Exercise directions: Please reproduce verbatim the lines below, from the first through the one with "assert (Hpd : Page.url pd = url).".

+===+

Lemma extractPageData_url url :
  exists data, extractPageData P W url = Ok data /\ Page.url data = url.
Proof.
  unfold extractPageData.
  destruct (http_get_dom W url) as [document|e0]; [|cbn; eauto].
  cbn [mbind Result_bind]. cbv zeta.
  match goal with
  | |- context [try_catch (?branch ≫= _) _] => destruct branch as [pd|e] eqn:E
  end; [|cbn; eauto].
  cbn. eexists. split; [reflexivity|].
  assert (Hpd : Page.url pd = url).
  { revert E. destruct (handled_as_blog url document).
    - intros E. apply extractBlogPage_fields in E as [-> _]. reflexivity.
    - match goal with
      | |- context [if ?c then Ok (extractProductPage _ _) else _] => destruct c
      end; [intros [= <-]; reflexivity|].
      match goal with
      | |- context [if ?c then Ok (extractCategoryPage _ _ _) else _] => destruct c
      end; intros [= <-]; reflexivity. }
  destruct (negb (is_nil (extractBreadcrumb document))); cbn; exact Hpd.
Qed.

Lemma extractPageData_extracted url :
  extractPageData P W url = Ok (extracted P W url).
Proof.
  unfold extracted. destruct (extractPageData_url url) as (data & -> & _). reflexivity.
Qed.

Lemma extractPageData_blog_branch url document :
  http_get_dom W url = Ok document ->
  handled_as_blog url document = true ->
  exists data,
    extractPageData P W url = Ok data
    /\ (type data = Some "blog" \/ (type data = Some "others" /\ is_Some (error data))).
Proof.
  intros Hget Hblog. unfold extractPageData. rewrite Hget.
  cbn [mbind Result_bind]. cbv zeta. rewrite Hblog.
  match goal with
  | |- context [extractBlogPage P W url document ?pd] =>
      destruct (extractBlogPage P W url document pd) as [pd1|e1] eqn:E
  end.
  - apply extractBlogPage_fields in E as (_ & Ht & _).
    cbn. eexists. split; [reflexivity|]. left.
    destruct (negb (is_nil (extractBreadcrumb document))); cbn; exact Ht.
  - cbn. eexists. split; [reflexivity|]. right. cbn. eauto.
Qed.

(** X5. [ensureSingleUrlData] never rejects either: its [catch] branch,
    which parses the URL, is never entered.  It resolves with the record of
    [extractPageData] for the URL, its type replaced by the category that
    was passed in. *)
Theorem ensureSingleUrlData_overrides_type url category :
  exists data,
    extractPageData P W url = Ok data
    /\ ensureSingleUrlData P W url category = Ok (with_type data category)
    /\ Page.url (with_type data category) = url
    /\ type (with_type data category) = Some category.
Proof.
  destruct (extractPageData_url url) as (data & Hdata & Hurl).
  exists data. unfold ensureSingleUrlData. rewrite Hdata. cbn. auto.
Qed.

End ExtractorMore.

Lemma startsWith_app s p :
  Js.startsWith s p = true <-> exists rest, s = p +:+ rest.
Proof.
  unfold Js.startsWith. revert s. induction p as [|c p IH]; intros s.
  - split; [intros _; exists s; reflexivity | intros _; destruct s; reflexivity].
  - destruct s as [|d s]; [split; [discriminate | intros [? [=]]]|].
    cbn [String.prefix]. destruct (Ascii.ascii_dec c d) as [->|Hne].
    + rewrite IH. split; intros [rest H]; exists rest; [now rewrite H | now injection H].
    + split; [discriminate|]. intros [rest H]. injection H as H _. congruence.
Qed.

Lemma includes_app s sub :
  Js.includes s sub = true <-> exists before rest, s = before +:+ sub +:+ rest.
Proof.
  induction s as [|c s IH]; cbn [Js.includes]; rewrite orb_true_iff, startsWith_app.
  - split.
    + intros [[rest H]|[=]]. exists EmptyString, rest. exact H.
    + intros (before & rest & H). left. destruct before; [eauto|discriminate].
  - rewrite IH. split.
    + intros [[rest H]|(before & rest & H)].
      * exists EmptyString, rest. exact H.
      * exists (String c before), rest. cbn. now rewrite H.
    + intros ([|d before] & rest & H).
      * left. eauto.
      * right. injection H as _ H. eauto.
Qed.

Lemma append_assoc (a b c : string) : (a +:+ b) +:+ c = a +:+ (b +:+ c).
Proof.
  induction a as [|x a IH]; [reflexivity | exact (f_equal (String x) IH)].
Qed.

Lemma includes_part s a b c :
  Js.includes s (a +:+ b +:+ c) = true -> Js.includes s b = true.
Proof.
  rewrite !includes_app. intros (before & rest & ->).
  exists (before +:+ a), (c +:+ rest).
  now rewrite !append_assoc.
Qed.

Section ExtractorShadow.

Variable P : Platform.
Variable W : World.

(** X6. The tests of the category branch of [extractPageData] for
    [/kategori/], [/blog/kategori/] and [/blog/category/] never decide: a
    page whose lower-cased URL contains one of them is sent to the blog
    branch, so its record has the type [blog] (or is the fallback record of
    type [others], with an error), never the type [category]. *)
Theorem extractPageData_shadowed_category_patterns url pattern :
  In pattern ["/kategori/"; "/blog/kategori/"; "/blog/category/"] ->
  Js.includes (Js.toLowerCase url) pattern = true ->
  exists data,
    extractPageData P W url = Ok data
    /\ (type data = Some "blog" \/ (type data = Some "others" /\ is_Some (error data))).
Proof.
  intros Hin Hinc.
  destruct (http_get_dom W url) as [document|e] eqn:Hget.
  - apply (extractPageData_blog_branch P W url document Hget).
    unfold handled_as_blog. cbv zeta.
    assert (H : Js.includes (Js.toLowerCase url) "/blog/" = true
                \/ Js.includes (Js.toLowerCase url) "/kategori/" = true).
    { cbn in Hin. destruct Hin as [<-|[<-|[<-|[]]]].
      - now right.
      - right. exact (includes_part _ "/blog" "/kategori/" EmptyString Hinc).
      - left. exact (includes_part _ EmptyString "/blog/" "category/" Hinc). }
    destruct H as [-> | ->]; rewrite ?orb_true_r; reflexivity.
  - unfold extractPageData. rewrite Hget. cbn. eexists. split; [reflexivity|].
    right. cbn. eauto.
Qed.

End ExtractorShadow.

(** X6, on a category page of a site that serves blank pages. *)
Lemma extractPageData_shadowed_category_patterns_witness :
  exists data,
    extractPageData UrlModel.platform blank_site "https://x/kategori/shoes" = Ok data
    /\ (type data = Some "blog" \/ (type data = Some "others" /\ is_Some (error data))).
Proof.
  apply (extractPageData_shadowed_category_patterns UrlModel.platform blank_site
           "https://x/kategori/shoes" "/kategori/").
  - left. reflexivity.
  - reflexivity.
Defined.

(** ** The extraction pipeline *)

Section PipelineMore.

Variable P : Platform.
Variable W : World.

Lemma construct_URL_Throw url e : construct_URL P url = Throw e -> e = invalid_url.
Proof. unfold construct_URL. destruct (new_URL P url); [discriminate|]. now intros [= <-]. Qed.

Lemma categorizeUrl_Throw url e : categorizeUrl P url = Throw e -> e = invalid_url.
Proof.
  unfold categorizeUrl. destruct url; try discriminate.
  destruct (Js.is_empty s); [discriminate|].
  destruct (construct_URL P s) as [u|e'] eqn:E; cbn.
  - repeat match goal with
           | |- context [if ?b then _ else _] => destruct b
           end; discriminate.
  - intros [= <-]. eapply construct_URL_Throw, E.
Qed.

Lemma categorizeUrl_malformed url :
  Js.is_empty url = false -> new_URL P url = None ->
  categorizeUrl P (JsString url) = Throw invalid_url.
Proof.
  intros Hne Hnone. unfold categorizeUrl, construct_URL. rewrite Hne, Hnone. reflexivity.
Qed.

Lemma Promise_all_Throw {A B} (f : A -> Result B) (l : list A) e0 e :
  (forall a e', f a = Throw e' -> e' = e0) ->
  Promise_all (map f l) = Throw e -> e = e0.
Proof.
  intros Hf. induction l as [|a l IH]; cbn; [discriminate|].
  destruct (f a) as [b|e'] eqn:E; cbn.
  - destruct (Promise_all (map f l)); cbn; [discriminate|].
    intros [= <-]. now apply IH.
  - intros [= <-]. eapply Hf, E.
Qed.

(** The strict classification loop of [processAllUrls]. *)
Lemma strict_fold urls b0 :
  match fold_left (fun acc url =>
                     categorizedUrls ← acc;
                     category ← categorizeUrl P (JsString url);
                     push_url categorizedUrls category url)
                  urls (Ok b0) with
  | Ok b =>
      Forall (fun url => categorizeUrl P (JsString url) = Ok (filed_under P url)) urls
      /\ b = {| Bucket.product := Bucket.product b0 ++ filed P "product" urls;
                Bucket.category := Bucket.category b0 ++ filed P "category" urls;
                Bucket.blog := Bucket.blog b0 ++ filed P "blog" urls;
                Bucket.static := Bucket.static b0 ++ filed P "static" urls;
                Bucket.others := Bucket.others b0 ++ filed P "others" urls |}
  | Throw e =>
      e = invalid_url
      /\ Exists (fun url => categorizeUrl P (JsString url) = Throw invalid_url) urls
  end.
Proof.
  revert b0. induction urls as [|url urls IH]; intros [p c b s o].
  - cbn. split; [constructor|]. now rewrite !app_nil_r.
  - cbn [fold_left mbind Result_bind].
    destruct (categorizeUrl P (JsString url)) as [label|e] eqn:E.
    + pose proof (categorizeUrl_label P _ _ E) as Hl. cbn in Hl.
      assert (Hfu : filed_under P url = label) by (unfold filed_under; now rewrite E).
      assert (Hhead : categorizeUrl P (JsString url) = Ok (filed_under P url))
        by now rewrite Hfu.
      cbn in IH; destruct Hl as [<-|[<-|[<-|[<-|[<-|[]]]]]]; cbn;
        match goal with
        | |- context [fold_left ?f urls (Ok ?b1)] =>
            specialize (IH b1); destruct (fold_left f urls (Ok b1)) as [b'|e']
        end;
        try (destruct IH as [-> Hex]; split; [reflexivity | now apply Exists_cons_tl]);
        destruct IH as [Hall ->]; (split; [constructor; [exact Hhead | exact Hall]|]);
        unfold filed; cbn [List.filter Bucket.product Bucket.category Bucket.blog
                             Bucket.static Bucket.others];
        rewrite Hfu; cbn; rewrite <- ?app_assoc; reflexivity.
    + apply categorizeUrl_Throw in E as Heq. subst e.
      cbn [mbind Result_bind]. rewrite fold_Throw by reflexivity.
      split; [reflexivity | now apply Exists_cons_hd].
Qed.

+===+

Answer box:
Lemma extractPageData_url url :
  exists data, extractPageData P W url = Ok data /\ Page.url data = url.
Proof.
  unfold extractPageData.
  destruct (http_get_dom W url) as [document|e0]; [|cbn; eauto].
  cbn [mbind Result_bind]. cbv zeta.
  match goal with
  | |- context [try_catch (?branch ≫= _) _] => destruct branch as [pd|e] eqn:E
  end; [|cbn; eauto].
  cbn. eexists. split; [reflexivity|].
  assert (Hpd : Page.url pd = url).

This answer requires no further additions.